◆ Exercise objective: Your answer is a copy of every line in the records where "dump" appears.

◆ Available records:
(** C1: the extractor probes the three candidate paths
    response.candidates[0].content.parts[0].text,
    candidates[0].content.parts[0].text and
    response.candidates[0].content.text in this order and returns the value
    of the first one that resolves to a defined, non-null value, the earlier
    ones having yielded nothing; when all three yield nothing, no further
    path is tried and the serialization of the input is the result. *)
Theorem extract_first_resolving_path (data : value) (w : world) :
  candidate_paths =
    [ ["response"; "candidates"; "0"; "content"; "parts"; "0"; "text"];
      ["candidates"; "0"; "content"; "parts"; "0"; "text"];
      ["response"; "candidates"; "0"; "content"; "text"] ] /\
  (forall (i : nat) (p : path) (v : value),
      nth_error candidate_paths i = Some p ->
      (forall j q, j < i -> nth_error candidate_paths j = Some q -> absent q data) ->
      resolves p data v ->
      extractGeneratedText data w = (w, Ok v)) /\
  ((forall p, In p candidate_paths -> absent p data) ->
   value_of (extractGeneratedText data) w = JSON.stringify data 2).
Proof.
  split; [reflexivity|split].
  - intros i p v Hp Hearlier Hres.
    apply extract_found; [|apply Hres].
    eapply text_of_first_resolved; eassumption.
  - intros Habsent. rewrite extract_value, text_of_walk.
    rewrite (absent_coalesce path1) by (apply Habsent; simpl; auto).
    rewrite (absent_coalesce path2) by (apply Habsent; simpl; auto).
    destruct (Habsent path3) as (x & -> & ->); [simpl; auto|reflexivity].
Qed.

Lemma extract_first_resolving_path_witness :
  absent path1 response_two_and_three /\
  resolves path2 response_two_and_three (VString "two") /\
  resolves path3 response_two_and_three (VString "three") /\
  extractGeneratedText response_two_and_three initial_world
  = (initial_world, Ok (VString "two")).
Proof.
  assert (H1 : absent path1 response_two_and_three)
    by (apply absent_undefined; reflexivity).
  split; [exact H1|].
  split; [split; reflexivity|].
  split; [split; reflexivity|].
  apply (proj1 (proj2 (extract_first_resolving_path response_two_and_three
                         initial_world)) 1 path2).
  - reflexivity.
  - intros j q Hj Hq. destruct j as [|j]; [|lia].
    injection Hq as <-. exact H1.
  - split; reflexivity.
Defined.

(** X16: on an input on which none of the three paths resolves to a
    defined, non-null value (each yields null or undefined, or faults) the
    extractor completes as JSON.stringify(data, null, 2) does, and a text
    so returned is never empty; on an input whose serialization does not
    throw, the extractor does not throw. *)
Theorem extract_fallback_is_serialization (data : value) (w : world) :
  ((forall p v, In p candidate_paths -> ~ resolves p data v) ->
   value_of (extractGeneratedText data) w = JSON.stringify data 2 /\
   forall s, JSON.stringify data 2 = Ok (VString s) -> s <> EmptyString) /\
  ((forall e, JSON.stringify data 2 <> Throw e) ->
   forall e, value_of (extractGeneratedText data) w <> Throw e).
Proof.
  split.
  - intros Hnone. split; [|intros s; apply stringify_nonempty].
    rewrite extract_value.
    destruct (text_of data) as [text|e] eqn:Ht; [|reflexivity].
    now rewrite (text_of_unresolved data text Hnone Ht).
  - intros Hser e. rewrite extract_value.
    destruct (text_of data) as [text|e'] eqn:Ht; [|apply Hser].
    destruct (is_nullish text); [apply Hser | discriminate].
Qed.

Lemma extract_fallback_is_serialization_witness :
  value_of (extractGeneratedText response_without_text) initial_world
  = JSON.stringify response_without_text 2 /\
  JSON.stringify response_without_text 2
  = Ok (VString (String.concat JSON.newline
                   ["{"; "  " ++ JSON.quote ++ "error" ++ JSON.quote ++ ": "
                              ++ JSON.quote ++ "quota" ++ JSON.quote; "}"])).
Proof.
  split; [|reflexivity].
  apply (proj1 (extract_fallback_is_serialization response_without_text
                  initial_world)).
  intros p v [<-|[<-|[<-|[]]]] [Hw Hn]; vm_compute in Hw;
    injection Hw as <-; discriminate.
Defined.

(** C2: the extractor is meant to return the dump whenever no path
    resolves and never to throw, but on [{ tokens: 1n }] no path resolves,
    the serialization throws inside [try], is caught and logged, and the
    [catch] block repeats the same serialization, which throws again: the
    TypeError reaches the caller. *)
Lemma extract_throws_on_bigint :
  (forall p, In p candidate_paths -> absent p response_with_bigint) /\
  extractGeneratedText response_with_bigint initial_world
  = ({| status := 200; sent := None; provider_calls := [];
        console := [("Galat ketika mengambil text:",
                     TypeError "Do not know how to serialize a BigInt")] |},
     Throw (TypeError "Do not know how to serialize a BigInt")).
Proof.
  split; [|reflexivity].
  intros p [<-|[<-|[<-|[]]]]; apply absent_undefined; reflexivity.
Qed.

(** On [undefined] no path resolves and the serialization is [undefined]
    itself, which the extractor returns. *)
Example extract_undefined :
  extractGeneratedText VUndefined initial_world = (initial_world, Ok VUndefined).
Proof. reflexivity. Qed.

(** A getter that raises on a property that is not enumerable: the fault
    is caught and logged, and the dump leaves the property out. *)
Example extract_catches_probing_fault :
  extractGeneratedText
    (VObject [ThrowingAccessor "response" false (Error "boom");
              field "note" VNull]) initial_world
  = ({| status := 200; sent := None; provider_calls := [];
        console := [("Galat ketika mengambil text:", Error "boom")] |},
     Ok (VString (String.concat JSON.newline
                    ["{"; "  " ++ JSON.quote ++ "note" ++ JSON.quote ++ ": null"; "}"]))).
Proof. reflexivity. Qed.

(** C10: a candidate path that resolves to the empty string makes the
    extractor return the empty string, which is not the serialized dump; and
    whenever [text] is evaluated, the dump is used only when [text] is null
    or undefined, in which case every candidate path yielded null or
    undefined. *)
Theorem extract_returns_empty_text (data : value) (w : world) :
  (forall (i : nat) (p : path),
      nth_error candidate_paths i = Some p ->
      (forall j q, j < i -> nth_error candidate_paths j = Some q -> absent q data) ->
      walk p data = Ok (VString EmptyString) ->
      extractGeneratedText data w = (w, Ok (VString EmptyString)) /\
      JSON.stringify data 2 <> Ok (VString EmptyString)) /\
  (forall text, text_of data = Ok text ->
      (is_nullish text = false /\ extractGeneratedText data w = (w, Ok text)) \/
      (is_nullish text = true /\
       (forall p, In p candidate_paths -> absent p data) /\
       value_of (extractGeneratedText data) w = JSON.stringify data 2)).
Proof.
  split.
  - intros i p Hp Hearlier Hw. split.
    + apply extract_found; [|reflexivity].
      apply (text_of_first_resolved data _ i p Hp Hearlier).
      split; [exact Hw | reflexivity].
    + intros H. now apply stringify_nonempty in H.
  - intros text Ht. destruct (is_nullish text) eqn:Hn.
    + right. split; [reflexivity|]. split.
      * eapply text_of_nullish; eassumption.
      * rewrite extract_value, Ht, Hn. reflexivity.
    + left. split; [reflexivity|]. now apply extract_found.
Qed.

Lemma extract_returns_empty_text_witness :
  walk path1 response_empty_text = Ok (VString EmptyString) /\
  extractGeneratedText response_empty_text initial_world
  = (initial_world, Ok (VString EmptyString)).
Proof.
  split; [reflexivity|].
  apply (proj1 (extract_returns_empty_text response_empty_text initial_world)
           0 path1).
  - reflexivity.
  - intros j q Hj. lia.
  - reflexivity.
Defined.


(** ** The base64 round trip *)

Section Base64RoundTrip.

Import Base64.

(** Quotients and remainders by constants are left to [lia]. *)
Ltac Zify.zify_post_hook ::= Z.to_euclidean_division_equations.

Lemma sextets_ok : forallb sextet_ok (seq 0 64) = true.
Proof. vm_compute. reflexivity. Qed.

Lemma sextet_ok_lt (n : nat) : n < 64 -> sextet_ok n = true.
Proof.
  intros Hn. apply (proj1 (forallb_forall _ _) sextets_ok).
  apply in_seq. lia.
Qed.

Lemma char_sextet_sextet_char (n : nat) :
  n < 64 -> char_sextet (sextet_char n) = Some n.
Proof.
  intros Hn. pose proof (sextet_ok_lt n Hn) as H. unfold sextet_ok in H.
  apply andb_prop in H as [H _].
  destruct (char_sextet (sextet_char n)) as [m|]; [|discriminate].
  apply Nat.eqb_eq in H. now subst.
Qed.

Lemma sextet_char_not_pad (n : nat) :
  n < 64 -> Ascii.eqb (sextet_char n) pad = false.
Proof.
  intros Hn. pose proof (sextet_ok_lt n Hn) as H. unfold sextet_ok in H.
  apply andb_prop in H as [_ H]. now apply negb_true_iff in H.
Qed.

(** Lists are taken three elements at a time. *)
Lemma list_ind3 {A} (P : list A -> Prop) :
  P [] -> (forall a, P [a]) -> (forall a b, P [a; b]) ->
  (forall a b c l, P l -> P (a :: b :: c :: l)) ->
  forall l, P l.
Proof.
  intros H0 H1 H2 H3.
  refine (fix go (l : list A) : P l :=
            match l with
            | [] => H0
            | [a] => H1 a
            | [a; b] => H2 a b
            | a :: b :: c :: rest => H3 a b c rest (go rest)
            end).
Qed.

◆ Solution to this task:
(** C2: the extractor is meant to return the dump whenever no path
    is caught and logged, and the dump leaves the property out. *)
    extractor return the empty string, which is not the serialized dump; and
    whenever [text] is evaluated, the dump is used only when [text] is null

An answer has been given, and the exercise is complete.